(** * Release-notes generator (src/main.ts): shallow embedding and properties

    The action is one linear orchestration: read the inputs, look up the
    latest release, list closed pull requests, filter and group them by
    label, ask a generative endpoint for two renderings per group, write and
    upload an artifact.  The embedding below keeps that shape: pure helpers
    are Rocq functions, the effectful code runs in a small state-and-exception
    monad over a trace of observable events, and everything the outside world
    decides (inputs, clock, hosting API, endpoint, file system, artifact
    store) is a field of the record [World]. *)

From Stdlib Require Import List String Ascii ZArith NArith Arith Bool Lia
  DecimalString.
From Stdlib Require OrderedTypeEx.
Import ListNotations.

#[local] Set Warnings "-register-all".

Open Scope string_scope.

(** ** Runtime primitives

    A JavaScript string is a sequence of UTF-16 code units; the development
    covers the strings whose code units are below 256, one [ascii] each. *)

Module JS.

Definition nl : string := String (ascii_of_nat 10) "".

(** A string is truthy iff it is not empty. *)
Definition truthy (s : string) : bool := negb (s =? "").

Definition string_of_bool (b : bool) : string := if b then "true" else "false".

(** [Number.prototype.toString] on the integers met here. *)
Definition string_of_nat (n : nat) : string := NilZero.string_of_uint (Nat.to_uint n).
Definition string_of_Z (z : Z) : string := NilZero.string_of_int (Z.to_int z).

(** [s.split(c)] for a one-character separator. *)
Fixpoint split (sep : ascii) (s : string) : list string :=
  match s with
  | EmptyString => [EmptyString]
  | String c rest =>
      if Ascii.eqb c sep then EmptyString :: split sep rest
      else match split sep rest with
           | hd :: tl => String c hd :: tl
           | [] => [String c EmptyString]
           end
  end.

(** White space and line terminators of [String.prototype.trim] below 256. *)
Definition is_ws (c : ascii) : bool :=
  let n := nat_of_ascii c in
  ((9 <=? n)%nat && (n <=? 13)%nat) || (n =? 32)%nat || (n =? 160)%nat.

Fixpoint trimStart (s : string) : string :=
  match s with
  | EmptyString => EmptyString
  | String c rest => if is_ws c then trimStart rest else s
  end.

Fixpoint trimEnd (s : string) : string :=
  match s with
  | EmptyString => EmptyString
  | String c rest =>
      let rest' := trimEnd rest in
      if is_ws c && (rest' =? "") then EmptyString else String c rest'
  end.

Definition trim (s : string) : string := trimEnd (trimStart s).

(** [arr.join(sep)] on an array of strings. *)
Definition join (sep : string) (l : list string) : string := String.concat sep l.

(** [s.replace(/[:-]/g, '')]. *)
Fixpoint remove_colons_dashes (s : string) : string :=
  match s with
  | EmptyString => EmptyString
  | String c rest =>
      if Ascii.eqb c ":" || Ascii.eqb c "-" then remove_colons_dashes rest
      else String c (remove_colons_dashes rest)
  end.
(** C8: a validated record is the constructed record after one run of the
    model validator; every field but [title] holds the value its field
    check produced, and [title] holds the string its check produced or,
    when the check produced [None], the name; running the validator again
    changes nothing. *)
Theorem default_title_frame (m : gmap string (raw Version Url))
    (r : Metadata Version Url) :
  validate' m = inr r ->
  (exists r0, construct' m = inr r0 /\ r = default_title r0)
  /\ default_title r = r
  /\ f_specVersion version_validate m = inr (specVersion r)
  /\ f_name m = inr (name r)
  /\ f_version version_validate m = inr (version r)
  /\ f_container m = inr (container r)
  /\ f_entrypoint m = inr (entrypoint r)
  /\ f_description m = inr (description r)
  /\ f_author m = inr (author r)
  /\ f_contact url_validate email_validate m = inr (contact r)
  /\ f_repository url_validate m = inr (repository r)
  /\ f_documentation url_validate m = inr (documentation r)
  /\ f_citation m = inr (citation r)
  /\ (exists t0, f_title m = inr t0
        /\ title r = Some (match t0 with Some t => t | None => name r end)).
Proof.
  intros H. apply validate_inr in H as (r0 & Hc & ->).
  split; [now exists r0 |]. split; [apply default_title_idem |].
  apply construct_fields in Hc
    as (H1 & H2 & H3 & H4 & H5 & H6 & H7 & H8 & H9 & H10 & H11 & H12).
  destruct (default_title_fields r0)
    as (-> & -> & -> & -> & -> & -> & -> & -> & -> & -> & -> & Ht).
  repeat (split; [assumption |]).
  exists (title r0). split; [exact H6 | exact Ht].
Qed.

Lemma validate_errors (m : gmap string (raw Version Url)) (e : error) :
  In e (errors_of (construct' m)) ->
  exists es, validate' m = inl es /\ In e es.
Proof.
  intros H. apply errors_inl in H as (es & E & H).
  exists es. unfold validate. now rewrite E.
Qed.

Lemma required_insert_ne {A} (field k : string) (x : raw Version Url)
    (v : raw Version Url -> checked A) (m : gmap string (raw Version Url)) :
  k <> field -> required field v (<[k := x]> m) = required field v m.
Proof. intros Hne. unfold required. now rewrite lookup_insert_ne. Qed.

Lemma with_default_None_insert_ne {A} (field k : string) (x : raw Version Url)
    (v : raw Version Url -> checked (option A))
    (m : gmap string (raw Version Url)) :
  k <> field ->
  with_default_None field v (<[k := x]> m) = with_default_None field v m.
Proof. intros Hne. unfold with_default_None. now rewrite lookup_insert_ne. Qed.

Ltac other_key :=
  first [ rewrite required_insert_ne by done
        | rewrite with_default_None_insert_ne by done ].


(** *** Validating the field values of a record *)

Lemma fields_of_lookup (r : Metadata Version Url) :
  fields_of r !! "specVersion" = Some (RVersion (specVersion r))
  /\ fields_of r !! "name" = Some (RStr (name r))
  /\ fields_of r !! "version" = Some (RVersion (version r))
  /\ fields_of r !! "container" = Some (RStr (container r))
  /\ fields_of r !! "entrypoint" = Some (entrypoint_raw (entrypoint r))
  /\ fields_of r !! "title" = Some (opt_raw RStr (title r))
  /\ fields_of r !! "description" = Some (opt_raw RStr (description r))
  /\ fields_of r !! "author" = Some (RList (map RAuthor (author r)))
  /\ fields_of r !! "contact" = Some (opt_raw contact_raw (contact r))
  /\ fields_of r !! "repository" = Some (RUrl (repository r))
  /\ fields_of r !! "documentation" = Some (opt_raw RUrl (documentation r))
  /\ fields_of r !! "citation" = Some (opt_raw RDOI (citation r)).
Proof.
  unfold fields_of.
  repeat apply conj;
    repeat (rewrite lookup_insert_ne by done); apply lookup_insert_eq.
Qed.

(** Instances of [Author] are taken as they are. *)
Lemma author_items_instances (field : string) (l : list Author) (i : nat) :
  author_items field i (map (@RAuthor Version Url) l) = inr l.
Proof.
  revert i. induction l as [|a l IH]; intros i; simpl; [reflexivity |].
  now rewrite IH.
Qed.

(** Where the values of a constructed record come from. *)
Lemma checked_str_origin (field : string) (check : string -> result string)
    (m : gmap string (raw Version Url)) (s : string) :
  required field (checked_str field check) m = inr s ->
  exists s0, check s0 = Ok s.
Proof.
  unfold required, checked_str, str_value, after.
  destruct (m !! field) as [[]|]; try discriminate.
  destruct (check s0) as [s'|e] eqn:E; [| discriminate].
  intros H. injection H as <-. now exists s0.
Qed.

Lemma version_origin (field : string) (m : gmap string (raw Version Url))
    (v : Version) :
  required field (version_value version_validate field) m = inr v ->
  exists x, version_validate x = Some v.
Proof.
  unfold required, version_value. destruct (m !! field) as [x|]; [| discriminate].
  destruct (version_validate x) as [v'|] eqn:E; [| discriminate].
  intros H. injection H as <-. now exists x.
Qed.

Lemma url_origin (field : string) (x : raw Version Url) (u : Url) :
  url_value url_validate field x = inr u -> url_validate x = Some u.
Proof.
  unfold url_value. destruct (url_validate x); [| discriminate]. congruence.
Qed.

Lemma contact_origin (field : string) (x : raw Version Url) (c : contact_t Url) :
  contact_value url_validate email_validate field x = inr c ->
  match c with
  | CEmail e => exists s, email_validate s = Some e
  | CUrl u => exists y, url_validate y = Some u
  end.
Proof.
  unfold contact_value.
  destruct (match x with RStr s => email_validate s | _ => None end)
    as [e|] eqn:E.
  - intros H. injection H as <-. destruct x; try discriminate. now exists s.
  - destruct (url_validate x) as [u|] eqn:E'; [| discriminate].
    intros H. injection H as <-. now exists x.
Qed.

Lemma nullable_origin {A} (v : raw Version Url -> checked A)
    (x : raw Version Url) (a : A) :
  nullable v x = inr (Some a) -> v x = inr a.
Proof.
  unfold nullable. destruct x; try discriminate;
    destruct (v _) as [e|a'] eqn:E; try discriminate; congruence.
Qed.


End Pipeline.

(** ** The pipeline on a sample document *)

Lemma sample_validate_document : Sample.run Sample.document = inr Sample.record.
Proof. vm_compute. reflexivity. Qed.

Lemma sample_version_instance (x : raw string string) (v : string) :
  Sample.version_validate x = Some v ->
  Sample.version_validate (RVersion v) = Some v.
Proof. reflexivity. Qed.
(** * Verification of the redis-note core: dict.c, ae.c and lazyfree.c

    A shallow embedding of the incrementally rehashed hash table
    ([dict.c]), of the event loop ([ae.c]) and of the lazy-free decision
    layer ([lazyfree.c]), with the properties of the specification proved
    (or refuted) over the embedded definitions.

    Conventions.
    - C integers are [Z]; where the source relies on 64-bit wrap-around
      (the scan cursor, [used * 2]) the reduction modulo [2^64] is written
      out.  [unsigned long] is 64 bits wide (LP64).
    - A bucket is the list of the entries of its chain, head first; a bucket
      array is a list of buckets and the [NULL] array is the empty list
      (an allocated array always has at least [DICT_HT_INITIAL_SIZE] slots).
    - A C function that can hit an [assert] or read outside an array returns
      in [res]: [Ret] for a normal return, [Fault] for the failed assertion
      or the wild read, [OutOfFuel] when the loop budget of the model is
      used up (shown to be unreachable where that matters).
    - Function pointers are addresses ([Z], [0] for [NULL]); what the
      functions behind them do is a parameter of the model.  The loops of
      ae.c return the list of the callbacks they called, in order, next to
      their result.
    - Destructor calls and [zfree] are recorded as events, in the order the
      source makes them. *)

From Stdlib Require Import ZArith List Lia Bool.
From stdpp Require Import base tactics option list numbers.

Local Open Scope Z_scope.

(** ** Outcomes of a C call *)

Inductive res (A : Type) : Type :=
| Ret (a : A)
| Fault
| OutOfFuel.
Arguments Ret {A} a.
Arguments Fault {A}.
Arguments OutOfFuel {A}.
Record ToolPermissionModalProps : Type := {
  request : option PermissionRequest;
  isLoading : bool                      (* defaults to false *)
}.

(** A call of one of the two callback props. *)
Inductive Call : Type :=
  | onApprove
  | onReject (alternativeInstruction : option string).

(** The two [useState] cells and the log of callback calls. *)
Record World : Type := {
  showRejectInput : bool;
  alternativeInstruction : string;
  calls : list Call
}.

Definition initial : World :=
  {| showRejectInput := false; alternativeInstruction := ""; calls := [] |}.

Definition handleReject (w : World) : World :=
  if showRejectInput w && JS.truthy_string (JS.trim (alternativeInstruction w)) then
    {| showRejectInput := false;
       alternativeInstruction := "";
       calls := calls w ++ [onReject (Some (JS.trim (alternativeInstruction w)))] |}
  else
    {| showRejectInput := true;
       alternativeInstruction := alternativeInstruction w;
       calls := calls w |}.

Definition handleJustReject (w : World) : World :=
  {| showRejectInput := false;
     alternativeInstruction := "";
     calls := calls w ++ [onReject None] |}.

(** The textarea's [onChange]: [setAlternativeInstruction(e.target.value)] *)
Definition setAlternativeInstruction (text : string) (w : World) : World :=
  {| showRejectInput := showRejectInput w;
     alternativeInstruction := text;
     calls := calls w |}.

(** What a button's [onClick] is bound to. *)
Inductive Handler : Type := HandleReject | HandleJustReject | OnApprove.

Definition run (h : Handler) (w : World) : World :=
  match h with
  | HandleReject => handleReject w
  | HandleJustReject => handleJustReject w
  | OnApprove =>
      {| showRejectInput := showRejectInput w;
         alternativeInstruction := alternativeInstruction w;
         calls := calls w ++ [onApprove] |}
  end.

Record Button : Type := {
  label : string;
  onClick : Handler;
  disabled : bool
}.

Record TextArea : Type := {
  text : string;
  text_disabled : bool
}.

(** The dialog.  Parameter values are kept as they are; their formatting
    ([formatValue], [MarkDown]) only affects the text shown. *)
Record View : Type := {
  tool : string;
  parameters : list (string * JS.value);   (* empty: "No parameters" *)
  rejectInput : option TextArea;
  buttons : list Button
}.

(** The component body: [null] without a request. *)
Definition render (props : ToolPermissionModalProps) (w : World) : option View :=
  match request props with
  | None => None
  | Some r =>
      Some {|
        tool := tool_name r;
        parameters := default [] (tool_input r);
        rejectInput :=
          if showRejectInput w then
            Some {| text := alternativeInstruction w; text_disabled := isLoading props |}
          else None;
        buttons :=
          if showRejectInput w then
            [ {| label := "Just Reject"; onClick := HandleJustReject;
                 disabled := isLoading props |};
              {| label := "Send Instructions"; onClick := HandleReject;
                 disabled :=
                   isLoading props
                   || negb (JS.truthy_string (JS.trim (alternativeInstruction w))) |} ]
          else
            [ {| label := "Reject"; onClick := HandleReject;
                 disabled := isLoading props |};
              {| label := "Approve"; onClick := OnApprove;
                 disabled := isLoading props |} ]
      |}
  end.

(** Modelled from the spec: [Button] of [@/components/ui] is not among the
    sources.  "Disabled state ([isLoading]) suppresses all actions": a
    press of a disabled button runs no handler, a press of an enabled one
    runs its [onClick]. *)
Definition click (b : Button) (w : World) : World :=
  if disabled b then w else run (onClick b) w.

(** What the user can do on the rendered dialog: press the button with a
    given label, or replace the content of the textarea (a disabled
    textarea takes no input). *)
Inductive Event : Type :=
  | Press (label : string)
  | Input (text : string).

Definition dispatch (props : ToolPermissionModalProps) (ev : Event) (w : World)
  : World :=
  match render props w with
  | None => w
  | Some view =>
      match ev with
      | Press l =>
          match find (λ b, bool_decide (label b = l)) (buttons view) with
          | Some b => click b w
          | None => w
          end
      | Input s =>
          match rejectInput view with
          | Some area =>
              if text_disabled area then w else setAlternativeInstruction s w
          | None => w
          end
      end
  end.

(** A run of the component: each step is an event received under the props
    of the render that was on screen. *)
Definition session (steps : list (ToolPermissionModalProps * Event)) (w : World)
  : World :=
  foldl (λ w step, dispatch step.1 step.2 w) w steps.

(** A dialog shown for [r], idle or loading, and the hidden dialog; sample
    requests for the examples below. *)
Definition bash : PermissionRequest :=
  {| tool_name := "Bash";
     tool_input := Some [("command", JS.VString "ls")] |}.
Definition edit : PermissionRequest :=
  {| tool_name := "Edit"; tool_input := None |}.
Definition asking (r : PermissionRequest) : ToolPermissionModalProps :=
  {| request := Some r; isLoading := false |}.
Definition loading (r : PermissionRequest) : ToolPermissionModalProps :=
  {| request := Some r; isLoading := true |}.
Definition hidden : ToolPermissionModalProps :=
  {| request := None; isLoading := false |}.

* * * * * * * * *

WHAT IS REQUIRED: Take the lines from the first line of the records through the line holding "upload an artifact.", both included, and please reproduce them exactly with nothing added.

WRITTEN ANSWER:
(** * Release-notes generator (src/main.ts): shallow embedding and properties

    The action is one linear orchestration: read the inputs, look up the
    latest release, list closed pull requests, filter and group them by
    label, ask a generative endpoint for two renderings per group, write and
    upload an artifact.  The embedding below keeps that shape: pure helpers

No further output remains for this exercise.